Segment Start: Data listing

(* ===== verification/Engine.v ===== *)
(** * The execution engine ([core/execution_engine.go])

    [executeTestRun], from the status RUNNING to the final status, against
    any world that implements the store, the VM manager, the agent
    coordinator, the allocator, the event bus and the file system.  It is cut
    at its early returns and deferred calls: [prepare] up to the allocation,
    [run_on_vm] with the VM's teardown, [agent_stage] with the commands and
    the workflow, [final_stage] with the verdict.  Spans and log lines have
    no effect on the run and are left out.  What it asks of its components is
    a life of a run; the goroutines of a workflow that was cut short by the
    context of the run go on among these calls. *)
From stdpp Require Import options.
Set Default Proof Using "Type*".
From S2P Require Import Prelude GoStd GoChan Types Topo Scheduler Allocator Workflow WorkflowRun MemoryStore.
From S2P Require Import Effects Config Json StepExec Interfaces RunWorkflow StepGoroutines.
Open Scope string_scope.
Open Scope list_scope.
Open Scope nat_scope.

(** The engine's configuration; a nil pointer to an optional component is
    [false]. *)
Record ExecutionEngine : Type := mkEngine {
  en_registry : DeviceRegistry;
  en_cfg : GlobalConfig;
  en_agentCoord : bool;
  en_allocator : bool;
  en_eventBus : bool;
  en_audit : bool;
}.

(** What the Go runtime chooses: the orders of the visits of maps, and the
    goroutine that moves next. *)
Record choices : Type := mkChoices {
  ch_visits : list WorkflowStep → visits;
  ch_pick : nat → nat;
}.

Definition choices_ok (ch : choices) : Prop := ∀ defs, legal_visits defs (ch_visits ch defs).

Section engine.
Context {W : Type} `{!EngineStore W, !Runtime W, !AgentCoordinatorInterface W, !VMManagerInterface W,
  !AllocatorInterface W, !Telemetry W, !FileSystem W, !Goroutines W}.
Context (e : ExecutionEngine) (ch : choices).

(** [if cond { ... }] around calls whose result is ignored. *)
Definition when (b : bool) {A : Type} (c : M W A) : M W unit :=
  if b then _ ← c; mret tt else mret tt.

Definition publish (c : ctx) (ev : Event) : M W unit := when (en_eventBus e) (Publish c ev).

Definition update_status (c : ctx) (run : TestRun) (st : TestRunStatus) (msg : string) : M W unit :=
  _ ← UpdateTestRunStatus c (tr_ID run) st msg; mret tt.

(** The verdict over the stored results; a store that cannot be read counts
    as one without results. *)
Definition verdict (results : result (list TestResult)) : TestRunStatus :=
  let l := match results with Ok l => l | Err _ => [] end in
  if existsb (λ r, bool_decide (res_Status r = TestRunStatusFailed ∨ res_Status r = TestRunStatusErrored)) l
  then TestRunStatusFailed else TestRunStatusPassed.

(** Step 7: the final status. *)
Definition final_stage (runCtx : ctx) (startTime : Z) (run : TestRun) : M W (result unit) :=
  results ← GetTestResults runCtx (tr_ID run);
  let finalStatus := verdict results in
  _ ← update_status runCtx run finalStatus "";
  now ← rt_Now;
  let durationMs := Milliseconds (time_Sub now startTime) in
  _ ← publish runCtx (mkEvent EventTestRunCompleted (tr_ID run) (tr_DeviceID run)
        (TestRunStatus_string finalStatus) [("duration_ms", PayInt durationMs)]);
  _ ← when (en_audit e) (LogComplete (tr_ID run) (TestRunStatus_string finalStatus) durationMs);
  mret (Ok tt).

(** A command that must pass: the error text when it does not. *)
Definition must_pass (c : ctx) (vmID : string) (cmd : AgentCommand) (what : string) : M W (result unit) :=
  r ← SendCommand c vmID cmd;
  match r with
  | Err err => mret (Err err)
  | Ok res =>
    if decide (ar_Status res = "passed") then mret (Ok tt)
    else mret (Err (what +:+ " status: " +:+ ar_Status res))
  end.

(** Step 6, with the outcomes that end the run. *)
Definition workflow_stage (runCtx : ctx) (run : TestRun) (device : DeviceEntry) (vm : VMInstance)
    (suite : TestSuite) : M W (result unit) :=
  out ← runWorkflow runCtx run device (vm_ID vm) (ch_visits ch (ts_Steps suite)) (ch_pick ch) suite;
  match out with
  | None => panic "out of fuel"
  | Some (WfErr err) =>
    _ ← update_status runCtx run TestRunStatusErrored ("workflow execution failed: " +:+ err);
    mret (Err ("executing workflow: " +:+ err))
  | Some _ => mret (Ok tt)
  end.

(** Steps 4 to 6: an error ends the run, the status being written. *)
Definition agent_stage (runCtx : ctx) (run : TestRun) (device : DeviceEntry) (vm : VMInstance)
    (suite : TestSuite) : M W (result unit) :=
  now ← rt_Now;
  let agentCtx := WithTimeout runCtx now (seconds (vmd_BootTimeoutSeconds (cfg_VMDefaults (en_cfg e)))) in
  w ← WaitForAgent agentCtx (vm_ID vm);
  match w with
  | Err err =>
    _ ← update_status runCtx run TestRunStatusErrored ("agent registration timeout: " +:+ err);
    mret (Err ("waiting for agent: " +:+ err))
  | Ok _ =>
    _ ← publish runCtx (mkEvent EventVMReady (vm_ID vm) (tr_DeviceID run) ""
          [("test_run_id", PayString (tr_ID run))]);
    l ← must_pass runCtx (vm_ID vm) (load_command run device) "driver load";
    match l with
    | Err errMsg =>
      _ ← update_status runCtx run TestRunStatusErrored errMsg;
      mret (Err ("loading driver: " +:+ errMsg))
    | Ok _ =>
      _ ← publish runCtx (mkEvent EventDriverLoaded (tr_ID run) (tr_DeviceID run) ""
            [("module_name", PayString (de_DriverModule device))]);
      v ← (if isVishwaSuite (tr_TestSuiteID run)
           then must_pass runCtx (vm_ID vm) (verify_command run device) "verify"
           else mret (Ok tt));
      match v with
      | Err errMsg =>
        _ ← update_status runCtx run TestRunStatusErrored errMsg;
        mret (Err ("verifying device: " +:+ errMsg))
      | Ok _ => workflow_stage runCtx run device vm suite
      end
    end
  end.

(** The deferred teardown, under [context.Background()]. *)
Definition teardown (run : TestRun) (vm : VMInstance) : M W unit :=
  _ ← when (en_agentCoord e) (UnregisterVM (vm_ID vm));
  _ ← StopVM Background (vm_ID vm);
  _ ← DestroyVM Background (vm_ID vm);
  _ ← publish Background (mkEvent EventVMDestroyed (vm_ID vm) (tr_DeviceID run) ""
        [("test_run_id", PayString (tr_ID run))]);
  when (en_audit e) (LogVMEvent "vm.destroyed" (vm_ID vm) (tr_DeviceID run) (tr_ID run)).

(** The part of the run with a started VM, up to the return. *)
Definition started_stage (runCtx : ctx) (startTime : Z) (run : TestRun) (device : DeviceEntry)
    (vm : VMInstance) (suite : TestSuite) : M W (result unit) :=
  r ← (if en_agentCoord e then agent_stage runCtx run device vm suite else mret (Ok tt));
  match r with
  | Err err => mret (Err err)
  | Ok _ => final_stage runCtx startTime run
  end.

(** Step 3 to the end. *)
Definition run_on_vm (runCtx : ctx) (startTime : Z) (run : TestRun) (device : DeviceEntry)
    (suite : TestSuite) : M W (result unit) :=
  v ← CreateVM runCtx device;
  match v with
  | Err err =>
    _ ← update_status runCtx run TestRunStatusErrored ("VM creation failed: " +:+ err);
    mret (Err ("creating VM: " +:+ err))
  | Ok vm =>
    let run := set_tr_VMID (vm_ID vm) run in
    _ ← publish runCtx (mkEvent EventVMCreated (vm_ID vm) (tr_DeviceID run)
          (VMStatus_string (vm_Status vm)) [("test_run_id", PayString (tr_ID run))]);
    _ ← when (en_audit e) (LogVMEvent "vm.created" (vm_ID vm) (tr_DeviceID run) (tr_ID run));
    _ ← when (en_agentCoord e) (RegisterVM (vm_ID vm));
    s ← StartVM runCtx (vm_ID vm);
    match s with
    | Err err =>
      _ ← when (en_agentCoord e) (UnregisterVM (vm_ID vm));
      _ ← DestroyVM runCtx (vm_ID vm);
      _ ← update_status runCtx run TestRunStatusErrored ("VM start failed: " +:+ err);
      mret (Err ("starting VM: " +:+ err))
    | Ok _ =>
      r ← started_stage runCtx startTime run device vm suite;
      _ ← teardown run vm;
      mret r
    end
  end.

(** Step 2c: the budget, with the deferred release. *)
Definition allocation : Allocation :=
  mkAllocation (qemu_DefaultCPUs (cfg_QEMU (en_cfg e))) (qemu_DefaultMemoryMB (cfg_QEMU (en_cfg e))).

Definition with_budget (runCtx : ctx) (startTime : Z) (run : TestRun) (device : DeviceEntry)
    (suite : TestSuite) : M W (result unit) :=
  if en_allocator e then
    ok ← al_TryAcquire allocation;
    if (ok : bool) then
      r ← run_on_vm runCtx startTime run device suite;
      _ ← al_Release allocation;
      mret r
    else
      _ ← update_status runCtx run TestRunStatusPending "waiting for resources";
      _ ← rt_ResubmitLater run;
      mret (Ok tt)
  else run_on_vm runCtx startTime run device suite.

Definition skip_message (device : DeviceEntry) : string :=
  "skipped: device " +:+ fmt_q (de_ID device) +:+ " target_modes " +:+
  fmt_v_strings (de_TargetModes device) +:+
  " does not include 'qemu'; physical hardware passthrough required".

(** Step 2a: a device that needs real hardware. *)
Definition skip_device (runCtx : ctx) (run : TestRun) (device : DeviceEntry) : M W (result unit) :=
  _ ← update_status runCtx run TestRunStatusCancelled (skip_message device);
  _ ← publish runCtx (mkEvent EventTestRunCancelled (tr_ID run) (tr_DeviceID run)
        (TestRunStatus_string TestRunStatusCancelled) [("reason", PayString (skip_message device))]);
  _ ← when (en_audit e) (LogCancel (tr_ID run) (tr_RequestedBy run));
  mret (Ok tt).

(** Step 2: the device and its suite. *)
Definition prepare (runCtx : ctx) (startTime : Z) (run : TestRun) : M W (result unit) :=
  match FindDevice (en_registry e) (tr_DeviceID run) with
  | Err err =>
    _ ← update_status runCtx run TestRunStatusErrored ("device not found: " +:+ err);
    mret (Err ("device lookup: " +:+ err))
  | Ok device =>
    if deviceSupportsQEMU (de_TargetModes device) then
      s ← loadTestSuite (tr_TestSuiteID run) device;
      match s with
      | Err err =>
        _ ← update_status runCtx run TestRunStatusErrored ("failed to load test suite: " +:+ err);
        mret (Err ("failed to load test suite: " +:+ err))
      | Ok suite => with_budget runCtx startTime run device suite
      end
    else skip_device runCtx run device
  end.

Definition executeTestRun (c : ctx) (run : TestRun) : M W (result unit) :=
  now ← rt_Now;
  let runCtx := WithTimeout c now (seconds (vmd_TestTimeoutSeconds (cfg_VMDefaults (en_cfg e)))) in
  startTime ← rt_Now;
  r ← UpdateTestRunStatus runCtx (tr_ID run) TestRunStatusRunning "";
  match r with
  | Err err => mret (Err ("updating status to RUNNING: " +:+ err))
  | Ok _ =>
    _ ← publish runCtx (mkEvent EventTestRunStarted (tr_ID run) (tr_DeviceID run)
          (TestRunStatus_string TestRunStatusRunning) []);
    prepare runCtx startTime run
  end.

(** [SubmitTestRun]: the queue first, then the event. *)
Definition SubmitTestRun `{!SchedulerInterface W} (run : TestRun) : M W unit :=
  _ ← sched_Enqueue run;
  publish Background (mkEvent EventTestRunSubmitted (tr_ID run) (tr_DeviceID run)
    (TestRunStatus_string TestRunStatusPending)
    [("priority", PayInt (tr_Priority run)); ("requested_by", PayString (tr_RequestedBy run));
     ("tags", PayStrings (tr_Tags run))]).

End engine.

(** ** What a run does

    The calls in the log of a world, but for those that only inform observers
    (the event bus and the audit log). *)

Definition is_core (ev : log_event) : bool :=
  match ev with LgPublish _ | LgAudit _ _ => false | _ => true end.

Definition core_log (tr : list log_event) : list log_event := filter (λ ev, is_core ev = true) tr.

Lemma core_app a b : core_log (a ++ b) = core_log a ++ core_log b.
Proof. apply filter_app. Qed.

Segment End: Data listing

### The problem
Given the records above, return exactly the lines starting at the line containing "let agentCtx := WithTimeout" and ending at the line containing "(vm : VMInstance) (suite", including both.

### Task output
  let agentCtx := WithTimeout runCtx now (seconds (vmd_BootTimeoutSeconds (cfg_VMDefaults (en_cfg e)))) in
  w ← WaitForAgent agentCtx (vm_ID vm);
  match w with
  | Err err =>
    _ ← update_status runCtx run TestRunStatusErrored ("agent registration timeout: " +:+ err);
    mret (Err ("waiting for agent: " +:+ err))
  | Ok _ =>
    _ ← publish runCtx (mkEvent EventVMReady (vm_ID vm) (tr_DeviceID run) ""
          [("test_run_id", PayString (tr_ID run))]);
    l ← must_pass runCtx (vm_ID vm) (load_command run device) "driver load";
    match l with
    | Err errMsg =>
      _ ← update_status runCtx run TestRunStatusErrored errMsg;
      mret (Err ("loading driver: " +:+ errMsg))
    | Ok _ =>
      _ ← publish runCtx (mkEvent EventDriverLoaded (tr_ID run) (tr_DeviceID run) ""
            [("module_name", PayString (de_DriverModule device))]);
      v ← (if isVishwaSuite (tr_TestSuiteID run)
           then must_pass runCtx (vm_ID vm) (verify_command run device) "verify"
           else mret (Ok tt));
      match v with
      | Err errMsg =>
        _ ← update_status runCtx run TestRunStatusErrored errMsg;
        mret (Err ("verifying device: " +:+ errMsg))
      | Ok _ => workflow_stage runCtx run device vm suite
      end
    end
  end.

(** The deferred teardown, under [context.Background()]. *)
Definition teardown (run : TestRun) (vm : VMInstance) : M W unit :=
  _ ← when (en_agentCoord e) (UnregisterVM (vm_ID vm));
  _ ← StopVM Background (vm_ID vm);
  _ ← DestroyVM Background (vm_ID vm);
  _ ← publish Background (mkEvent EventVMDestroyed (vm_ID vm) (tr_DeviceID run) ""
        [("test_run_id", PayString (tr_ID run))]);
  when (en_audit e) (LogVMEvent "vm.destroyed" (vm_ID vm) (tr_DeviceID run) (tr_ID run)).

(** The part of the run with a started VM, up to the return. *)
Definition started_stage (runCtx : ctx) (startTime : Z) (run : TestRun) (device : DeviceEntry)
    (vm : VMInstance) (suite : TestSuite) : M W (result unit) :=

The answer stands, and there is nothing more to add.